**Problem description:**
After finding the line with "Lemma skip_spaces_inv l" in the data below, set down exactly each line through the one with "destruct l as [|c l]; [by", inclusive, and stop there.

**Records provided:**
• • • •
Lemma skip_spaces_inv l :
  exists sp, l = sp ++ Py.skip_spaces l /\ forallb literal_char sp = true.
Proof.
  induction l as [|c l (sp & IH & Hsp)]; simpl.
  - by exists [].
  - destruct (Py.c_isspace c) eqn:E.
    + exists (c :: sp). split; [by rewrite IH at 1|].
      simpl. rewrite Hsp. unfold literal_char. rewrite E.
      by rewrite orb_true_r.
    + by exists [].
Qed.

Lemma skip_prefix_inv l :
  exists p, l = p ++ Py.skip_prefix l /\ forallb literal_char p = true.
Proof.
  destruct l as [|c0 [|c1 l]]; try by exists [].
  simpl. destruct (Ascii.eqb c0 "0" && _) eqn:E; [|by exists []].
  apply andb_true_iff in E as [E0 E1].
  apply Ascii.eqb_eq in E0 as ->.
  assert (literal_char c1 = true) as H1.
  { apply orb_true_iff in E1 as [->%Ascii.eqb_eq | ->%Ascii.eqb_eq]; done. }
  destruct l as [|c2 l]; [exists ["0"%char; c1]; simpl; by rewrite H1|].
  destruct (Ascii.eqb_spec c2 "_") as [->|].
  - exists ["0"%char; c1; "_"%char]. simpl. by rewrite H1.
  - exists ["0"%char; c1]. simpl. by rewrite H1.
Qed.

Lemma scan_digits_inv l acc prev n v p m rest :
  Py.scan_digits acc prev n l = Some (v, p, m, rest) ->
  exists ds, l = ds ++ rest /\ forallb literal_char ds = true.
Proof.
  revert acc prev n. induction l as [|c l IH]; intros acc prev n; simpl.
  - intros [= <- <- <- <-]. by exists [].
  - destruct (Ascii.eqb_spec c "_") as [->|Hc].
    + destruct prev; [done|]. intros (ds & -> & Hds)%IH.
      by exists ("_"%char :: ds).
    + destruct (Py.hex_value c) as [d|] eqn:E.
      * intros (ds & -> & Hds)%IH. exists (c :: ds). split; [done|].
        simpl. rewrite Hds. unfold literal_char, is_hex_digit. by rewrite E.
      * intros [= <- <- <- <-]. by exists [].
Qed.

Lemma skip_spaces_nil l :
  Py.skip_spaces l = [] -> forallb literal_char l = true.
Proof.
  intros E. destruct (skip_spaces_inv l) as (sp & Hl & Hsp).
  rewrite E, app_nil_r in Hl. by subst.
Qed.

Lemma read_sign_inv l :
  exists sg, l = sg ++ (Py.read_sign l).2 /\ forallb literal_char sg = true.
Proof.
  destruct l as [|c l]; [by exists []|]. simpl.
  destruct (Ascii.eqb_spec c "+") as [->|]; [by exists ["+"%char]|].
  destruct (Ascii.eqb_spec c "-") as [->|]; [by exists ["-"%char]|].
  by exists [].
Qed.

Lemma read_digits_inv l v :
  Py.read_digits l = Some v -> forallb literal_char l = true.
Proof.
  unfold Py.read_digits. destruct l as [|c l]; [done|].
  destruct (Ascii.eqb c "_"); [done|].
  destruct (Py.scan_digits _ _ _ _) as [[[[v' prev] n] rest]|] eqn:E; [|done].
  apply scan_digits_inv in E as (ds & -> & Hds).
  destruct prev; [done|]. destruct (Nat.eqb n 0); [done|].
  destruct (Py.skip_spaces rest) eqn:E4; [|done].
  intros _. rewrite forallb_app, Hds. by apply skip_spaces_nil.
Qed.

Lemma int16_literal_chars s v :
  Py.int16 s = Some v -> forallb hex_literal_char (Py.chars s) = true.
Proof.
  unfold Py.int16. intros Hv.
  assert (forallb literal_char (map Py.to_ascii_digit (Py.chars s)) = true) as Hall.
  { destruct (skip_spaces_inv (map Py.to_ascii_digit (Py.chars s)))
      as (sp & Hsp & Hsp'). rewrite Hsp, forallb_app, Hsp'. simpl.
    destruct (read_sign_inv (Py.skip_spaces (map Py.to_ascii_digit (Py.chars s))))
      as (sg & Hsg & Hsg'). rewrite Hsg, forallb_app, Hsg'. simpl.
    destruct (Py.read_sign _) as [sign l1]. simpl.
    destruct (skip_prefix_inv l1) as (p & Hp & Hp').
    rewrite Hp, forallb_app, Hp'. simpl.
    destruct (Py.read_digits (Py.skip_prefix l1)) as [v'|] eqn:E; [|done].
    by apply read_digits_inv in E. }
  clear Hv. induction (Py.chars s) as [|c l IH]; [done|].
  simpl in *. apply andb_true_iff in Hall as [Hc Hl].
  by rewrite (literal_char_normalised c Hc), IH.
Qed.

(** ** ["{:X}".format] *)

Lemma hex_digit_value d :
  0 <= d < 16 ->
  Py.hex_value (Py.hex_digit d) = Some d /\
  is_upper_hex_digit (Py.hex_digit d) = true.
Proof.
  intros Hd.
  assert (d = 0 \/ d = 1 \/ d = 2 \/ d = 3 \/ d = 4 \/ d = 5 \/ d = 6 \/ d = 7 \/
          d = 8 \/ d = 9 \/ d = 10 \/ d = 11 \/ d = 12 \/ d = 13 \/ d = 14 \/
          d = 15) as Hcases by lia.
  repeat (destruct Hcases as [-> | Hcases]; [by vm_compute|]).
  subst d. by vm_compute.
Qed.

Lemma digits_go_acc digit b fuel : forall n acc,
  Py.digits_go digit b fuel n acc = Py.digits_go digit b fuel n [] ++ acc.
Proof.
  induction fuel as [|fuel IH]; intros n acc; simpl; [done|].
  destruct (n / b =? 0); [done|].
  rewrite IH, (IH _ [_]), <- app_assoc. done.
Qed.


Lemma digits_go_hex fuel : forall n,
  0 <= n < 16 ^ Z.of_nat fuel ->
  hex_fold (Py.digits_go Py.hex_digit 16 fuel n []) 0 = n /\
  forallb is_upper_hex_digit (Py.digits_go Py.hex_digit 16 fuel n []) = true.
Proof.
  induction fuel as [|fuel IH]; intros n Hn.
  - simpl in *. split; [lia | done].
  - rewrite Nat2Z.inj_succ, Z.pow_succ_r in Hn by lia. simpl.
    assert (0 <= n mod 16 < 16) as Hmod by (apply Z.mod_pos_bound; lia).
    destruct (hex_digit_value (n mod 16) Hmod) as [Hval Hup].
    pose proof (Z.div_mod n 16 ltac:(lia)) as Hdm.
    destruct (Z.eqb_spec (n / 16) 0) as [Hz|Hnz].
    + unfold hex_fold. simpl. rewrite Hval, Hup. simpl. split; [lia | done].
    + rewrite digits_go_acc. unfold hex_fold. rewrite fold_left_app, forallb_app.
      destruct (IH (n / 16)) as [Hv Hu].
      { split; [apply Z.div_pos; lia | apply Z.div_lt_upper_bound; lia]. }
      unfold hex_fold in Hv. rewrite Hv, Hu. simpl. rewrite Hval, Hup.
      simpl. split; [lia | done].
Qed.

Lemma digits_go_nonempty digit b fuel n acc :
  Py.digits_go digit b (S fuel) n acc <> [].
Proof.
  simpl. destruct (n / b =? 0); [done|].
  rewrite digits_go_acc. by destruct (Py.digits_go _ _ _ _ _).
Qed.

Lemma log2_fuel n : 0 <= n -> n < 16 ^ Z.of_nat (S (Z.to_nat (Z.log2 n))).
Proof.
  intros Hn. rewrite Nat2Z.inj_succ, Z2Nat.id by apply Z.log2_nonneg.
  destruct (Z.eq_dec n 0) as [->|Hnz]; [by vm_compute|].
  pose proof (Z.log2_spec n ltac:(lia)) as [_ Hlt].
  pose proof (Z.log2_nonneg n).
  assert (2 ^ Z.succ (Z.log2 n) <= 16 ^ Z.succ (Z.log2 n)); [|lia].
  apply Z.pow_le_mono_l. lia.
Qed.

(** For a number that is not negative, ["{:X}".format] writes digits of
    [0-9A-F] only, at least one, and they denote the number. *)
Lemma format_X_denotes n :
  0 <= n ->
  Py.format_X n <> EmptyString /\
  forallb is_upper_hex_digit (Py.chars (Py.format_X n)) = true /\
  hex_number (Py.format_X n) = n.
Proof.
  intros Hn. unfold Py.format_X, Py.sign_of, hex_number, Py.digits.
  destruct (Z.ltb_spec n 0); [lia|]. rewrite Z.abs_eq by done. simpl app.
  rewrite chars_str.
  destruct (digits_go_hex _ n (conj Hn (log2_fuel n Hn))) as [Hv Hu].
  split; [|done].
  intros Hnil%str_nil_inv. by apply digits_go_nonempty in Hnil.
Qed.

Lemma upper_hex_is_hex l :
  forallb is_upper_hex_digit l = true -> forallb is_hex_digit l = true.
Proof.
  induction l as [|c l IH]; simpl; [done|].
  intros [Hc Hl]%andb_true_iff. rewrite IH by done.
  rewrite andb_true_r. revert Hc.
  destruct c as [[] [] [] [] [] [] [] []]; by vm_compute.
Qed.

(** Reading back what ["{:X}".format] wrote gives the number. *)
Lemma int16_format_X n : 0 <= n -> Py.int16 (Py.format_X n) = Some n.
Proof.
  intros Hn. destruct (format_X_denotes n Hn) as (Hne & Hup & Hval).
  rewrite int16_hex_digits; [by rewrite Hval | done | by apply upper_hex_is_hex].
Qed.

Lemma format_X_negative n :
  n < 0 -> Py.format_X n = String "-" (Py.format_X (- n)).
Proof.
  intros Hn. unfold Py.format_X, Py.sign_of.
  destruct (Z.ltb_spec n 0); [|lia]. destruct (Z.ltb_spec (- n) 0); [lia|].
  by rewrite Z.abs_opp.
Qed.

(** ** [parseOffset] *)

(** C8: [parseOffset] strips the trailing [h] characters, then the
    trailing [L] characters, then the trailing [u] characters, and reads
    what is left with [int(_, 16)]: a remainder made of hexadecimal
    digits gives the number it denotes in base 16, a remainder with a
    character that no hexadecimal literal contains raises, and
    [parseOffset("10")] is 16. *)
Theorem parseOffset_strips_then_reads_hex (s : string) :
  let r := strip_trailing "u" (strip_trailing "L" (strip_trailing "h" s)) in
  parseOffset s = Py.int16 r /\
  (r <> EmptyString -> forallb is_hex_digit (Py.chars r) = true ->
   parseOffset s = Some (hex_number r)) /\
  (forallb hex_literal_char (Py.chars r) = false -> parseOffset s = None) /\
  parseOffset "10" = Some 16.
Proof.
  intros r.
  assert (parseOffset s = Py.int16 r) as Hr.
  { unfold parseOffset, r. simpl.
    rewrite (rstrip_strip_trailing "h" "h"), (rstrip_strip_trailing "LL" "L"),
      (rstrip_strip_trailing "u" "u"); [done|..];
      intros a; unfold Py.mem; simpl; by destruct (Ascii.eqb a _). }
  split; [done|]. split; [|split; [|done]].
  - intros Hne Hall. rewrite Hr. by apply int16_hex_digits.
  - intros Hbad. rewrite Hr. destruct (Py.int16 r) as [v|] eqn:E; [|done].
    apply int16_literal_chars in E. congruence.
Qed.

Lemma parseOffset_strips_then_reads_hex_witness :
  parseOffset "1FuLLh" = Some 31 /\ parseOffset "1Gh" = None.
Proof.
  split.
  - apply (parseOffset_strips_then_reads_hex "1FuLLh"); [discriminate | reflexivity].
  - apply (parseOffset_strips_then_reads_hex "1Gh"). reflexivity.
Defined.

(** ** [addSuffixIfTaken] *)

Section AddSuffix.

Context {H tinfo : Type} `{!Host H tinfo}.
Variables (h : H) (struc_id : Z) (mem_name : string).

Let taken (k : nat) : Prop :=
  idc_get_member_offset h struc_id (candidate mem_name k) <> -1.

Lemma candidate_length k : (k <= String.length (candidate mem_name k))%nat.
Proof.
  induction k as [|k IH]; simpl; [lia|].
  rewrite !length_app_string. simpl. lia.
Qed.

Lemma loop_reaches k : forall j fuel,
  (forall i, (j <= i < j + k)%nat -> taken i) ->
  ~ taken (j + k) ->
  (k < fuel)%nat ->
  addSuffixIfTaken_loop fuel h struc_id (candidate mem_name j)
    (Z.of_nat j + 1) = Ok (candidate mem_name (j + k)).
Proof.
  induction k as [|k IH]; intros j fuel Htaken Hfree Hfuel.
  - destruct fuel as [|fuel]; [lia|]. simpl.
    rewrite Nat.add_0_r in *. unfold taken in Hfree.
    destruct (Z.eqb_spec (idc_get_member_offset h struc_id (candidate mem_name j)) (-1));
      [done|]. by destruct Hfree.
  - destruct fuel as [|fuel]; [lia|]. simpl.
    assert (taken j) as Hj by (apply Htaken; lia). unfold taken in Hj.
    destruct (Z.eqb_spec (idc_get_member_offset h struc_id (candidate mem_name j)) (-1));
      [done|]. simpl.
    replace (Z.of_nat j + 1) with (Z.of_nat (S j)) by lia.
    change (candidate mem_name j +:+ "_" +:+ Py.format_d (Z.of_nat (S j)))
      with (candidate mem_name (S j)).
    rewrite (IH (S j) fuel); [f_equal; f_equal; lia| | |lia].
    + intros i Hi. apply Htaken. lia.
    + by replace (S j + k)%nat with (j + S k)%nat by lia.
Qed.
• • • •
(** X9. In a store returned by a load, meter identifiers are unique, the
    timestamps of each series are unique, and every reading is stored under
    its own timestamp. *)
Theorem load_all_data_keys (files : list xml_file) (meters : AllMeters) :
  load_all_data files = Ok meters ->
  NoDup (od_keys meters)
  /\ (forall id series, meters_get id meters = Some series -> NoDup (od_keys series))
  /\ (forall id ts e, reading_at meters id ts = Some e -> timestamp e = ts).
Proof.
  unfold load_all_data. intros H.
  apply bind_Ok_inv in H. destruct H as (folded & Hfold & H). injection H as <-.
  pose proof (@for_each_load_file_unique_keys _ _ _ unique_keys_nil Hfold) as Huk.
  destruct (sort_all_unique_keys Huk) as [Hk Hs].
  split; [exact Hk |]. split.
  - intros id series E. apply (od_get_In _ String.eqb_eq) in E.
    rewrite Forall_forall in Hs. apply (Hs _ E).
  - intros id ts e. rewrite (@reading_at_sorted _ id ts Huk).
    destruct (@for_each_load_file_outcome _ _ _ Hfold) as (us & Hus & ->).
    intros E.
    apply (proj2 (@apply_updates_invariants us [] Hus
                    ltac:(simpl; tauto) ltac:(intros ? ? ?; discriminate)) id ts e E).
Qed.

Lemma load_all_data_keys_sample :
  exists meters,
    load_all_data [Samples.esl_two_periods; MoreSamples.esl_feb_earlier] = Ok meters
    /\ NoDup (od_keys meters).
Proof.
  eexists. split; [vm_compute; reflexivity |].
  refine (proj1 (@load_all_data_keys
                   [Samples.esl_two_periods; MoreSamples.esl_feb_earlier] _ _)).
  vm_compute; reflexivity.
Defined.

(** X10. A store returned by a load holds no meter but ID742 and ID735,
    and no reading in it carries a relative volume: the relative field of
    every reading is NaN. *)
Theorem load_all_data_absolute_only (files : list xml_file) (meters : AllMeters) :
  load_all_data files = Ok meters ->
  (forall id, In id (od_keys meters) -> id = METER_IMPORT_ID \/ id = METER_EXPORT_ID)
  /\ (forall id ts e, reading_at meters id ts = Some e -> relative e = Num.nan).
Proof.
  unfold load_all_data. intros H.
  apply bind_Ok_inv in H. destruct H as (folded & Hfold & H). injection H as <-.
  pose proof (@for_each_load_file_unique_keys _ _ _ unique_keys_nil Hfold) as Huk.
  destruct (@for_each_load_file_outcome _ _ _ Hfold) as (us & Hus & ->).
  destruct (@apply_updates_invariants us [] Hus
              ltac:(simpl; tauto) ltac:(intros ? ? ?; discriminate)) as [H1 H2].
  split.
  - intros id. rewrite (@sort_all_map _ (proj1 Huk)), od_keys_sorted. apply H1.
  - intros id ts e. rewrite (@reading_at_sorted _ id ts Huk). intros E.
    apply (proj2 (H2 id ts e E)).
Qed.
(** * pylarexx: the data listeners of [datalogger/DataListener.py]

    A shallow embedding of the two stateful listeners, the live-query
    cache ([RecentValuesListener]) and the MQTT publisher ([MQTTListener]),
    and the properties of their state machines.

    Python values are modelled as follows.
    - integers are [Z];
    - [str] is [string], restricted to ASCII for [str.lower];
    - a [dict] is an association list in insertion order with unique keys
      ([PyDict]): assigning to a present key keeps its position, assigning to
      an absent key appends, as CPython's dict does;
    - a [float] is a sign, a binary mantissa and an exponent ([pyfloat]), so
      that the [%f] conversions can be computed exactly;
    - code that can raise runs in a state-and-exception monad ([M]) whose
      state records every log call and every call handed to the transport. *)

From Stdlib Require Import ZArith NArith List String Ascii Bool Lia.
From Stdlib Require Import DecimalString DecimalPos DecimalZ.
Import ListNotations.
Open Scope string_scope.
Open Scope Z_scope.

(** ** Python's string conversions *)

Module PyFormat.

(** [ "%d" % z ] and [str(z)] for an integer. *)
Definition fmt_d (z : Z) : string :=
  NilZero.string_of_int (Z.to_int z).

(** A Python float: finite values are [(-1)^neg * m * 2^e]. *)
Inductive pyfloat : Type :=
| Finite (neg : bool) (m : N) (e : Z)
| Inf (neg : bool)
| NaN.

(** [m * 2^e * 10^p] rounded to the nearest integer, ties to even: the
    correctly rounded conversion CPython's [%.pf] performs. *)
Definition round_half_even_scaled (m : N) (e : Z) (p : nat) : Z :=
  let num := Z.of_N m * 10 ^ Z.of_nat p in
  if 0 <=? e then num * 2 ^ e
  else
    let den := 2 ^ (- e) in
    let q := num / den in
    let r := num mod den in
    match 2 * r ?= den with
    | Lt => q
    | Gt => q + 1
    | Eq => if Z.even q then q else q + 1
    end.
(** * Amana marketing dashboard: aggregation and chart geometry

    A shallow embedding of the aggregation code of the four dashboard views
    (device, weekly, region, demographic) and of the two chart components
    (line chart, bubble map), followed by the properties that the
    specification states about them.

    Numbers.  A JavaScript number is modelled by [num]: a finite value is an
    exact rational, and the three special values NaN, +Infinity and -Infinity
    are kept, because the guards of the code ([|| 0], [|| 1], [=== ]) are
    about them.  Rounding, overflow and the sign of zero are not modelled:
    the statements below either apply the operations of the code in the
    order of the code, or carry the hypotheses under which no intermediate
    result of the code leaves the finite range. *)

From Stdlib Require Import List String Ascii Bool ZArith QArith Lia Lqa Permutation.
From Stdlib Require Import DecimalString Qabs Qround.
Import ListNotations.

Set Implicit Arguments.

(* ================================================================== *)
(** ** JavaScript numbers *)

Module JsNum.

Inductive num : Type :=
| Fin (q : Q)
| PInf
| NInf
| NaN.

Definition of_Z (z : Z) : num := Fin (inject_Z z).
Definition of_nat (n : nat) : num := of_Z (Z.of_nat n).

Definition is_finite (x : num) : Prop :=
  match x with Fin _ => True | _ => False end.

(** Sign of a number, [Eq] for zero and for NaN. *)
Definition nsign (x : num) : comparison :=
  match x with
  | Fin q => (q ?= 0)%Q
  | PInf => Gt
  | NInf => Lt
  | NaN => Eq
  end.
• • • •
**Exercise response:**
Lemma skip_spaces_inv l :
  exists sp, l = sp ++ Py.skip_spaces l /\ forallb literal_char sp = true.
Proof.
  induction l as [|c l (sp & IH & Hsp)]; simpl.
  - by exists [].
  - destruct (Py.c_isspace c) eqn:E.
    + exists (c :: sp). split; [by rewrite IH at 1|].
      simpl. rewrite Hsp. unfold literal_char. rewrite E.
      by rewrite orb_true_r.
    + by exists [].
Qed.

Lemma skip_prefix_inv l :
  exists p, l = p ++ Py.skip_prefix l /\ forallb literal_char p = true.
Proof.
  destruct l as [|c0 [|c1 l]]; try by exists [].
  simpl. destruct (Ascii.eqb c0 "0" && _) eqn:E; [|by exists []].
  apply andb_true_iff in E as [E0 E1].
  apply Ascii.eqb_eq in E0 as ->.
  assert (literal_char c1 = true) as H1.
  { apply orb_true_iff in E1 as [->%Ascii.eqb_eq | ->%Ascii.eqb_eq]; done. }
  destruct l as [|c2 l]; [exists ["0"%char; c1]; simpl; by rewrite H1|].
  destruct (Ascii.eqb_spec c2 "_") as [->|].
  - exists ["0"%char; c1; "_"%char]. simpl. by rewrite H1.
  - exists ["0"%char; c1]. simpl. by rewrite H1.
Qed.

Lemma scan_digits_inv l acc prev n v p m rest :
  Py.scan_digits acc prev n l = Some (v, p, m, rest) ->
  exists ds, l = ds ++ rest /\ forallb literal_char ds = true.
Proof.
  revert acc prev n. induction l as [|c l IH]; intros acc prev n; simpl.
  - intros [= <- <- <- <-]. by exists [].
  - destruct (Ascii.eqb_spec c "_") as [->|Hc].
    + destruct prev; [done|]. intros (ds & -> & Hds)%IH.
      by exists ("_"%char :: ds).
    + destruct (Py.hex_value c) as [d|] eqn:E.
      * intros (ds & -> & Hds)%IH. exists (c :: ds). split; [done|].
        simpl. rewrite Hds. unfold literal_char, is_hex_digit. by rewrite E.
      * intros [= <- <- <- <-]. by exists [].
Qed.

Lemma skip_spaces_nil l :
  Py.skip_spaces l = [] -> forallb literal_char l = true.
Proof.
  intros E. destruct (skip_spaces_inv l) as (sp & Hl & Hsp).
  rewrite E, app_nil_r in Hl. by subst.
Qed.

Lemma read_sign_inv l :
  exists sg, l = sg ++ (Py.read_sign l).2 /\ forallb literal_char sg = true.
Proof.
  destruct l as [|c l]; [by exists []|]. simpl.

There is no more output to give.